What you need to do | Of all the entries below, only the lines from the one with "Forall (λ x, ¬ occurs (c :: o) x) pieces →" up to and including the one with "in_range 0x09 0x0d b || (b2z b =? 0x20)." are to be duplicated exactly.

*** Opening Supplied data ***

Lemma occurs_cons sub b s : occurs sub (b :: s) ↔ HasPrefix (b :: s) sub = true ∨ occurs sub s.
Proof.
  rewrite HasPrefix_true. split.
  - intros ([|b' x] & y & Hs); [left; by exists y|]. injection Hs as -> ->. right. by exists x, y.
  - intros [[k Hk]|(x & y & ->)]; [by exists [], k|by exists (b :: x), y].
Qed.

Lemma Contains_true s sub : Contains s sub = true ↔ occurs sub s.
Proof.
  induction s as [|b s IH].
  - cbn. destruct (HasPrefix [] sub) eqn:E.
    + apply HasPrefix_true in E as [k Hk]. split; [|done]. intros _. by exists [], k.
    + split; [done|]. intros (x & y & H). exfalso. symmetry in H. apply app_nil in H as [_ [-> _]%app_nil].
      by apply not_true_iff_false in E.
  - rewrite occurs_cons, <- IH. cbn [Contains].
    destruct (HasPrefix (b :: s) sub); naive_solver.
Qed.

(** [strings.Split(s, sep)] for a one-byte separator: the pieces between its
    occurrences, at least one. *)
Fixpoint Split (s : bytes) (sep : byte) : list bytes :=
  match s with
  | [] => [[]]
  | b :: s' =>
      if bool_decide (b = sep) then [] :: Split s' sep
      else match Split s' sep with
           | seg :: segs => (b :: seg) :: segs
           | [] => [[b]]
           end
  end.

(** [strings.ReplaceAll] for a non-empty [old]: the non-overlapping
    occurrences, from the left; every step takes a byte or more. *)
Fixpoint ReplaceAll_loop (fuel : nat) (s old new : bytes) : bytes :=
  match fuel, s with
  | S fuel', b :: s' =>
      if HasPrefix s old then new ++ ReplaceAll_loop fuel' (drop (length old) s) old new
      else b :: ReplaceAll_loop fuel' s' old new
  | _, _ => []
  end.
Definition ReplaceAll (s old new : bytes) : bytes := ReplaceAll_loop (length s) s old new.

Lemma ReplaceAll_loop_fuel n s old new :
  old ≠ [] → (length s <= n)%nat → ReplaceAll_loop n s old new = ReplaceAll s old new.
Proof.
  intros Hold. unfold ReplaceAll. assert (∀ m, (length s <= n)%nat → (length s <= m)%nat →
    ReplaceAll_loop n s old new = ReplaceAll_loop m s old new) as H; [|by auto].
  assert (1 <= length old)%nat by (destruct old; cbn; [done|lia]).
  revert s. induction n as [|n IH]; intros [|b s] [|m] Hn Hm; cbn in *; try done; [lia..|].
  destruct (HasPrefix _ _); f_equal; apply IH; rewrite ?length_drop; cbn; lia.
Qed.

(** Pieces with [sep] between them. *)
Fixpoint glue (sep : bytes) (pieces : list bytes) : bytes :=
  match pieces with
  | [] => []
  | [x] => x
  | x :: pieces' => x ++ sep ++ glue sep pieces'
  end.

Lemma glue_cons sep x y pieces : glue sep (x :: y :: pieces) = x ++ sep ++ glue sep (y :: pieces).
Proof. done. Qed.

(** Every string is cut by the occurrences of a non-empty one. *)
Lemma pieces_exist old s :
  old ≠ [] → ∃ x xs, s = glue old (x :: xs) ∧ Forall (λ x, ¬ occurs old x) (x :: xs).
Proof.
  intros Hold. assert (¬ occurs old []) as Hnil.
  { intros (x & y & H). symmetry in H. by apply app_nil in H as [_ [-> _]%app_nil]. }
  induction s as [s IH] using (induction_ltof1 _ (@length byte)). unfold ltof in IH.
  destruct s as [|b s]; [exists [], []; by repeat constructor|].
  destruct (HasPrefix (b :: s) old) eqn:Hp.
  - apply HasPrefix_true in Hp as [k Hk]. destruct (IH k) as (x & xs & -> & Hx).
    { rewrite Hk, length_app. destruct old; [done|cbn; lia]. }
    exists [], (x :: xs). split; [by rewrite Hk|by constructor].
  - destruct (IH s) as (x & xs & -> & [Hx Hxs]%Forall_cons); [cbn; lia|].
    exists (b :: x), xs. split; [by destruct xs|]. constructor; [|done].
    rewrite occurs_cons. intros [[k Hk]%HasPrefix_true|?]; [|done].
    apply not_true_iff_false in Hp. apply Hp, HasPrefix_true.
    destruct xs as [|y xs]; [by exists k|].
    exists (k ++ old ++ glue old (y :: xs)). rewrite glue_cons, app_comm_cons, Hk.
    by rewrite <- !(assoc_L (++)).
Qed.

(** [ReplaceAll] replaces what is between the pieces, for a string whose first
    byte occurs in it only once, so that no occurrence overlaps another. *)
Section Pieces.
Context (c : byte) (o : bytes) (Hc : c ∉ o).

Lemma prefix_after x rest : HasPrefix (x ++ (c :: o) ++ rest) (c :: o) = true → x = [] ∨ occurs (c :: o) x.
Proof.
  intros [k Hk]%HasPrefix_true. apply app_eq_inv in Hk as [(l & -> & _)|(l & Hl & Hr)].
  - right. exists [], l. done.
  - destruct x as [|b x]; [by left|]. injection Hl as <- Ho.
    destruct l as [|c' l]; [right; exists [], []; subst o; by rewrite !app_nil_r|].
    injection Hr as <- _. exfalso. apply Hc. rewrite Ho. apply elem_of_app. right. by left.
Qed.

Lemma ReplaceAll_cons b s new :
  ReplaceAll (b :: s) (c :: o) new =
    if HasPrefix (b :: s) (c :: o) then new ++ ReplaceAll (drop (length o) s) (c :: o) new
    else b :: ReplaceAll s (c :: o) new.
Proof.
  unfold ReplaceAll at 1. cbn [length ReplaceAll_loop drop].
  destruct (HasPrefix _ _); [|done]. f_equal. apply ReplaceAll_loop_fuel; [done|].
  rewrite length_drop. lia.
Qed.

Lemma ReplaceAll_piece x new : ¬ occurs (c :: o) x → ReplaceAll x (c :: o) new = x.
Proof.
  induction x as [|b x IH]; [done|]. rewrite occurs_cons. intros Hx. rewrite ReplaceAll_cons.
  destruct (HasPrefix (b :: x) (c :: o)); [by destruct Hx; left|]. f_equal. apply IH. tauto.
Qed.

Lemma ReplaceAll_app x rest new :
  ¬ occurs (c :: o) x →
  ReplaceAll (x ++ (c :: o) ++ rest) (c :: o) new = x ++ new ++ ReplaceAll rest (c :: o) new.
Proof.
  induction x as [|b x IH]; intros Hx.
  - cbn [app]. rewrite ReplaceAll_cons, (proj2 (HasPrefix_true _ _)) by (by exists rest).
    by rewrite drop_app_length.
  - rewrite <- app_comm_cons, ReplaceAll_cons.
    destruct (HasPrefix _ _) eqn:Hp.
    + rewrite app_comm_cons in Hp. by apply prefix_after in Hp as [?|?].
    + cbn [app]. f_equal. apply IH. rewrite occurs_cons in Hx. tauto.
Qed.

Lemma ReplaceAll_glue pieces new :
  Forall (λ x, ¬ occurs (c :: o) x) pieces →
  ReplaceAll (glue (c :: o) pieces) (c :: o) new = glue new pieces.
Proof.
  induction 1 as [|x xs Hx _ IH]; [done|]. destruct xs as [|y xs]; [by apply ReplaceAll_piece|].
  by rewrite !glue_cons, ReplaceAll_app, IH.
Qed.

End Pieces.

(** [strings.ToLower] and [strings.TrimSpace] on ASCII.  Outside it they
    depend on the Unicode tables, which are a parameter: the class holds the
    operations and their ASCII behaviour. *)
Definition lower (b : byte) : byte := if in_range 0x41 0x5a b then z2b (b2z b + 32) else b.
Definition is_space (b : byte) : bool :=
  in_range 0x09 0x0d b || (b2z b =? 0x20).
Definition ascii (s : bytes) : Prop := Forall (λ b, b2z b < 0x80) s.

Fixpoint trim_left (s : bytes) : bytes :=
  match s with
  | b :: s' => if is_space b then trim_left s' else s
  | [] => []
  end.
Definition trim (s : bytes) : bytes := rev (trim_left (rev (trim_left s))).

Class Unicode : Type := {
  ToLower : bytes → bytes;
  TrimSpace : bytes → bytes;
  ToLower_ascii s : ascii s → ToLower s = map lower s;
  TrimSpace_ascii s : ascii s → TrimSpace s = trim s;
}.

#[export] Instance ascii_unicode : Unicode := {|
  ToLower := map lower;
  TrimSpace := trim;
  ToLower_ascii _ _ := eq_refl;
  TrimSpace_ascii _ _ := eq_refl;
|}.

*** Closing Supplied data ***

Answer space |
  Forall (λ x, ¬ occurs (c :: o) x) pieces →
  ReplaceAll (glue (c :: o) pieces) (c :: o) new = glue new pieces.
Proof.
  induction 1 as [|x xs Hx _ IH]; [done|]. destruct xs as [|y xs]; [by apply ReplaceAll_piece|].
  by rewrite !glue_cons, ReplaceAll_app, IH.
Qed.

End Pieces.

(** [strings.ToLower] and [strings.TrimSpace] on ASCII.  Outside it they
    depend on the Unicode tables, which are a parameter: the class holds the
    operations and their ASCII behaviour. *)
Definition lower (b : byte) : byte := if in_range 0x41 0x5a b then z2b (b2z b + 32) else b.
Definition is_space (b : byte) : bool :=
  in_range 0x09 0x0d b || (b2z b =? 0x20).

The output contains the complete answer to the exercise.